Played w/ my friend's S3 yesterday and wow is it nice. The stock rom is near perfect. It has all the goodies/extras that we ROM for (notification bar quick toggles, custom lock screen shortcuts, black theme, and other features).

The people app looks just nice. Compared it to my JB people app, and it looks like garbage next to it...

Is there a ROM out there that has all of these nice features on JB? I'm kind of bored of my AOKP (build 1) rom. Need's a theme badley.


----------



## masully84 (Jul 17, 2012)

I'm sure you can find a nice touchwiz theme for the Theme Engine that is used in various roms

Sent from my Nexus 7


----------



## cubsfan187 (Jul 17, 2011)

While the Touchwiz themes are nice, they are not complete. There is only so much that can be changed within the theme chooser apk's. They do the trick though IMO. I know there was a thread about a month or so ago where someone asked if one of the devs would do a port of TW and Blur. (now that would be a step back to ICS) Of course the OP got flamed for wanting choices and I never saw that thread go anywhere beyond that. It sucks too, cause I for one, would love a blur style rom. But to each his own I guess.
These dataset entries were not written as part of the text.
(* ===== verification/Forest.v ===== *)
(** * The process forest

    The trees of pcbs.c over all the live pcbs: every pcb has the list of its children, every
    child knows its parent, and no pcb is its own ancestor. *)
From S2P Require Export PcbTree.
From stdpp Require Export functions.

Record forest (h : gmap Z pcb_t) (live : list Z) (kids : Z -> list Z) : Prop := {
  forest_children : forall p, p ∈ live -> children h p (kids p);
  forest_live : forall p c, p ∈ live -> c ∈ kids p -> c ∈ live;
  forest_parent : forall c, c ∈ live -> exists q, fld p_prnt h c = Some q /\
                    (q = NULL \/ (q ∈ live) /\ c ∈ kids q);
  forest_rank : exists rank : Z -> nat, forall p c, p ∈ live -> c ∈ kids p -> (rank p < rank c)%nat
}.

Section forest.
Implicit Types (h : gmap Z pcb_t) (live : list Z) (kids : Z -> list Z) (p q c x : Z).

Lemma forest_perm h live live' kids :
  (forall x, x ∈ live <-> x ∈ live') -> forest h live kids -> forest h live' kids.
Proof.
  intros E [Hc Hl Hp [rank Hr]]. split.
  - intros p Hp'. apply Hc. by apply E.
  - intros p c ?%E ?. apply E. eauto.
  - intros c Hc'%E. destruct (Hp c Hc') as (q & ? & Hq). exists q. rewrite <- E. done.
  - exists rank. intros p c ?%E. auto.
Qed.

Lemma forest_ext h h' live kids :
  (forall x, x ∈ live -> fld p_child h' x = fld p_child h x /\ fld p_rSib h' x = fld p_rSib h x /\
             fld p_prnt h' x = fld p_prnt h x) ->
  forest h live kids -> forest h' live kids.
Proof.
  intros E [Hc Hl Hp Hr]. split; [|done| |done].
  - intros p Hp'. eapply children_keep; [by apply E|intros; split; apply E; eauto|auto].
  - intros c Hc'. destruct (E c Hc') as (_ & _ & ->). auto.
Qed.

(** The parent of a child is unique. *)
Lemma forest_child h live kids p c :
  forest h live kids -> p ∈ live -> c ∈ kids p -> fld p_prnt h c = Some p.
Proof. intros Hf Hp Hc. destruct (forest_children _ _ _ Hf p Hp) as (? & _ & _ & H). auto. Qed.

Lemma forest_no_self h live kids p : forest h live kids -> p ∈ live -> p ∉ kids p.
Proof. intros Hf Hp Hc. destruct (forest_rank _ _ _ Hf) as [rank Hr]. specialize (Hr p p Hp Hc). lia. Qed.

(** A fresh pcb is a tree of its own. *)
Lemma forest_new h live kids p :
  forest h live kids -> p ∉ live -> fld p_child h p = Some NULL -> fld p_prnt h p = Some NULL ->
  forest h (p :: live) (<[p := []]> kids).
Proof.
  intros Hf Hp Hc Hpr. assert (forall x, x ∈ live -> x <> p) as Hne by set_solver.
  destruct Hf as [Hch Hl Hpa [rank Hr]]. split.
  - intros x [->|Hx]%elem_of_cons.
    + rewrite fn_lookup_insert. exists NULL. split_and!; [done|done|set_solver].
    + rewrite fn_lookup_insert_ne by (by apply not_eq_sym, Hne). auto.
  - intros x c [->|Hx]%elem_of_cons; [rewrite fn_lookup_insert; set_solver|].
    rewrite fn_lookup_insert_ne by (by apply not_eq_sym, Hne). intros. apply elem_of_cons. eauto.
  - intros c [->|Hx]%elem_of_cons; [eauto|]. destruct (Hpa c Hx) as (q & ? & Hq). exists q.
    split; [done|]. destruct Hq as [|[Hq ?]]; [by left|right].
    rewrite fn_lookup_insert_ne by (by apply not_eq_sym, Hne). split; [by apply elem_of_cons; right|done].
  - exists rank. intros x c [->|Hx]%elem_of_cons; [rewrite fn_lookup_insert; set_solver|].
    rewrite fn_lookup_insert_ne by (by apply not_eq_sym, Hne). auto.
Qed.

(** Freeing a leaf that has no parent. *)
Lemma forest_drop h live live' kids p :
  forest h live kids -> (forall x, x ∈ live <-> x = p \/ x ∈ live') -> p ∉ live' ->
  kids p = [] -> fld p_prnt h p = Some NULL -> p <> NULL -> NULL ∉ live -> forest h live' kids.
Proof.
  intros Hf E Hp Hk Hpr HpN Hn. assert (p ∈ live) by set_solver.
  pose proof (fun q Hq => forest_child _ _ _ q p Hf Hq) as Hno.
  destruct Hf as [Hch Hl Hpa [rank Hr]]. split.
  - intros x Hx. apply Hch. set_solver.
  - intros x c Hx Hc. assert (x ∈ live) as Hxl by set_solver.
    apply (Hl x c) in Hxl as Hcl; [|done]. apply E in Hcl as [->|]; [|done].
    specialize (Hno x Hxl Hc). rewrite Hpr in Hno. simplify_eq.
  - intros c Hc. destruct (Hpa c ltac:(set_solver)) as (q & Hq & Hor). exists q. split; [done|].
    destruct Hor as [|[Hql Hcq]]; [by left|right]. apply E in Hql as [->|]; [|done].
    rewrite Hk in Hcq. set_solver.
  - exists rank. intros x c Hx. apply Hr. set_solver.
Qed.

(** The general step: the list of children of [q] changes. *)
Lemma forest_update h h' live kids q l nodes :
  forest h live kids -> q ∈ live -> children h' q l -> others_kept q nodes h h' ->
  (forall r x, r ∈ live -> r <> q -> x ∈ kids r -> x ∉ nodes) ->
  (forall x, x ∈ l -> x ∈ live) ->
  (forall c, c ∈ live -> fld p_prnt h' c = Some NULL \/ c ∈ l \/
                         fld p_prnt h' c = fld p_prnt h c /\ c ∉ kids q) ->
  (exists rank : Z -> nat, forall p c, p ∈ live -> c ∈ (<[q := l]> kids) p -> (rank p < rank c)%nat) ->
  forest h' live (<[q := l]> kids).
Proof.
  intros [Hch Hl Hpa _] Hq Hql Ho Hd Hll Hpar Hr. split; [| | |done].
  - intros p Hp. destruct (decide (p = q)) as [->|]; [by rewrite fn_lookup_insert|].
    rewrite fn_lookup_insert_ne by done. eapply children_others; [done|done| |auto].
    intros x. by apply Hd.
  - intros p c Hp. destruct (decide (p = q)) as [->|]; [rewrite fn_lookup_insert; auto|].
    rewrite fn_lookup_insert_ne by done. eauto.
  - intros c Hc. destruct (Hpar c Hc) as [HN|[Hcl|[E Hnq]]]; [eauto| |].
    + exists q. destruct Hql as (? & _ & _ & Hp). split; [auto|]. right.
      by rewrite fn_lookup_insert.
    + destruct (Hpa c Hc) as (r & Hr' & Hor). exists r. rewrite E. split; [done|].
      destruct Hor as [|[Hrl Hcr]]; [by left|right]. rewrite fn_lookup_insert_ne; [done|].
      by intros ->.
Qed.

Lemma forest_insertChild s live kids q p :
  forest (pcbs s) live kids -> q ∈ live -> p ∈ live -> p <> q -> NULL ∉ live ->
  fld p_prnt (pcbs s) p = Some NULL -> kids p = [] ->
  exists h', insertChild q p s = Ret tt (set_pcbs h' s) /\
             forest h' live (<[q := p :: kids q]> kids) /\ frame erase_tree (q :: p :: kids q) (pcbs s) h'.
Proof.
  intros Hf Hq Hp Hpq Hn Hpr Hk.
  assert (forall r, r ∈ live -> p ∉ kids r) as Hno.
  { intros r Hr Hin. pose proof (forest_child _ _ _ _ _ Hf Hr Hin). by simplify_eq. }
  assert (is_Some (pcbs s !! p)) by (by eapply fld_is_Some).
  destruct (insertChild_ok s q p (kids q)) as (h' & Hrun & Hch & Ho & Hfr);
    [by apply Hf|set_solver|set_solver|done|auto|].
  exists h'. split_and!; [done| |done]. pose proof Ho as [_ Hkeep].
  eapply forest_update; [done..| | | |].
  - intros r x Hr _ Hx ->%list_elem_of_singleton. by apply (Hno r).
  - intros x [->|Hx]%elem_of_cons; [done|]. by eapply (forest_live _ _ _ Hf q).
  - intros c Hc. destruct (decide (c ∈ p :: kids q)) as [|Hcn]; [by auto|right; right].
    apply not_elem_of_cons in Hcn as [? ?]. split; [|done]. apply Hkeep. set_solver.
  - destruct (forest_rank _ _ _ Hf) as [rank Hr].
    exists (<[p := S (rank q)]> rank). intros x c Hx Hc.
    assert (x <> p) as Hxp.
    { intros ->. rewrite fn_lookup_insert_ne in Hc by done. rewrite Hk in Hc. set_solver. }
    rewrite (fn_lookup_insert_ne _ p x) by done.
    destruct (decide (x = q)) as [->|].
    + rewrite fn_lookup_insert in Hc. apply elem_of_cons in Hc as [->|Hc].
      * rewrite fn_lookup_insert. lia.
      * rewrite fn_lookup_insert_ne by (intros ->; by apply (Hno q)). auto.
    + rewrite fn_lookup_insert_ne in Hc by done.
      rewrite fn_lookup_insert_ne by (intros ->; by apply (Hno x)). auto.
Qed.

(** Removing one child, whatever the operation that did it. *)
Lemma forest_orphan h h' live kids q l1 x l2 nodes :
  forest h live kids -> q ∈ live -> kids q = l1 ++ x :: l2 -> NULL ∉ live ->
  children h' q (l1 ++ l2) -> fld p_prnt h' x = Some NULL -> others_kept q nodes h h' ->
  (forall y, y ∈ nodes -> y ∈ kids q) -> forest h' live (<[q := l1 ++ l2]> kids).
Proof.
  intros Hf Hq Hk Hn Hch Hx Ho Hnodes.
  assert (forall r y, r ∈ live -> r <> q -> y ∈ kids r -> y ∉ kids q) as Hdisj.
  { intros r y Hr Hne Hy Hy'. pose proof (forest_child _ _ _ _ _ Hf Hr Hy).
    pose proof (forest_child _ _ _ _ _ Hf Hq Hy'). congruence. }
  pose proof Ho as [_ Hkeep]. eapply forest_update; [done..| | | |].
  - intros r y Hr Hne Hy Hin. by eapply (Hdisj r y), Hnodes.
  - intros y Hy. apply (forest_live _ _ _ Hf q); [done|]. rewrite Hk. set_solver.
  - intros c Hc. destruct (decide (c = x)) as [->|]; [by left|right].
    destruct (decide (c ∈ kids q)) as [Hck|Hck].
    + left. rewrite Hk in Hck. set_solver.
    + right. split; [|done]. apply Hkeep. intros ?. by apply Hck, Hnodes.
  - destruct (forest_rank _ _ _ Hf) as [rank Hr]. exists rank. intros y c Hy Hc.
    apply (Hr y c Hy). destruct (decide (y = q)) as [->|].
    + rewrite fn_lookup_insert in Hc. rewrite Hk. set_solver.
    + by rewrite fn_lookup_insert_ne in Hc by done.
Qed.

Lemma forest_removeChild s live kids q x l :
  forest (pcbs s) live kids -> q ∈ live -> NULL ∉ live -> kids q = x :: l ->
  exists h', removeChild q s = Ret x (set_pcbs h' s) /\ forest h' live (<[q := l]> kids) /\
             fld p_prnt h' x = Some NULL /\ frame erase_tree (q :: x :: l) (pcbs s) h'.
Proof.
  intros Hf Hq Hn Hk. pose proof (forest_children _ _ _ Hf q Hq) as Hch. rewrite Hk in Hch.
  destruct (removeChild_ok s q x l Hch ltac:(set_solver)) as (h' & Hrun & Hch' & Hp & Ho & Hfr).
  exists h'. split_and!; [done| |done|done].
  eapply (forest_orphan _ _ _ _ q [] x l [x]); [done..|]. rewrite Hk. set_solver.
Qed.

Lemma forest_outChild s live kids p :
  forest (pcbs s) live kids -> p ∈ live -> NULL ∉ live ->
  (forall q, q ∈ live -> (length (kids q) <= walk_fuel)%nat) ->
  exists h' kids' r, outChild p s = Ret r (set_pcbs h' s) /\ forest h' live kids' /\
    fld p_prnt h' p = Some NULL /\ (forall q, q ∈ live -> kids' q = filter (fun x => x <> p) (kids q)) /\
    frame erase_tree live (pcbs s) h'.
Proof.
  intros Hf Hp Hn Hlen. destruct (forest_parent _ _ _ Hf p Hp) as (q & Hpq & [->|[Hq Hpk]]).
  { exists (pcbs s), kids, NULL. split_and!; [by rewrite outChild_orphan, set_pcbs_id|done..| |apply frame_refl].
    intros r Hr. symmetry. apply list_filter_all. intros x Hx ->.
    rewrite (forest_child _ _ _ _ _ Hf Hr Hx) in Hpq. congruence. }
  pose proof (forest_children _ _ _ Hf q Hq) as Hch. pose proof (Hlen q Hq) as Hl.
  assert (p <> q) by (intros ->; by eapply forest_no_self).
  assert (forall l1 l2 r, kids q = l1 ++ p :: l2 -> r ∈ live ->
    (<[q := l1 ++ l2]> kids) r = filter (fun x => x <> p) (kids r)) as Hrest.
  { intros l1 l2 r E Hr. destruct (decide (r = q)) as [->|].
    - rewrite fn_lookup_insert, E, filter_without; [done|]. rewrite <- E. by eapply children_NoDup.
    - rewrite fn_lookup_insert_ne by done. symmetry. apply list_filter_all. intros x Hx ->.
      rewrite (forest_child _ _ _ _ _ Hf Hr Hx) in Hpq. congruence. }
  assert (kids q ⊆ live) as Hsub by (intros x; by apply (forest_live _ _ _ Hf q)).
  destruct (kids q) as [|y l] eqn:Hk; [set_solver|].
  destruct (decide (p = y)) as [->|].
  - destruct (outChild_first s q y l Hch ltac:(set_solver)) as (h' & Hrun & Hch' & Hp' & Ho & Hfr).
    exists h', (<[q := l]> kids), y. split_and!; [done| |done| |].
    + eapply (forest_orphan _ _ _ _ q [] y l [y]); [done..|]. rewrite Hk. set_solver.
    + intros r. by apply (Hrest []).
    + eapply frame_mono; [|exact Hfr]. set_solver.
  - apply elem_of_cons in Hpk as [?|(l1 & l2 & ->)%list_elem_of_split]; [done|].
    destruct (exists_last (l := y :: l1) ltac:(done)) as (l0 & x & E).
    assert (y :: l1 ++ p :: l2 = l0 ++ x :: p :: l2) as E2.
    { rewrite app_comm_cons, E, <- app_assoc. done. }
    rewrite E2 in *. rewrite length_app in Hl. cbn in Hl.
    destruct (outChild_later s q l0 x p l2 Hch ltac:(set_solver) ltac:(lia))
      as (h' & Hrun & Hch' & Hp' & Ho & Hfr).
    exists h', (<[q := (l0 ++ [x]) ++ l2]> kids), p. split_and!; [done| |done| |].
    + eapply (forest_orphan _ _ _ _ q (l0 ++ [x]) p l2 [x; p]); try done.
      * by rewrite Hk, <- app_assoc.
      * by rewrite <- app_assoc.
      * rewrite Hk. set_solver.
    + intros r. apply Hrest. by rewrite <- app_assoc.
    + eapply frame_mono; [|exact Hfr]. set_solver.
Qed.
End forest.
I'm sure I butt hurt someone by saying that I like that style so let the bashing begin.

If you really want to check out something new rom-wise, I would recommend CNA (codenameandroid). I won't post a link in the thread but if you Google it, you'll find it.


----------



## wad3g (Jun 15, 2011)

Played with CM10 on an S3 today. It was great, but I don't regret selling mine at all.

As long as it's got a physical button, I don't want it.


----------



## cybersa (Sep 19, 2012)

My Dad had it.
Really amazing when comparing with my Xperia Neo V ;(


----------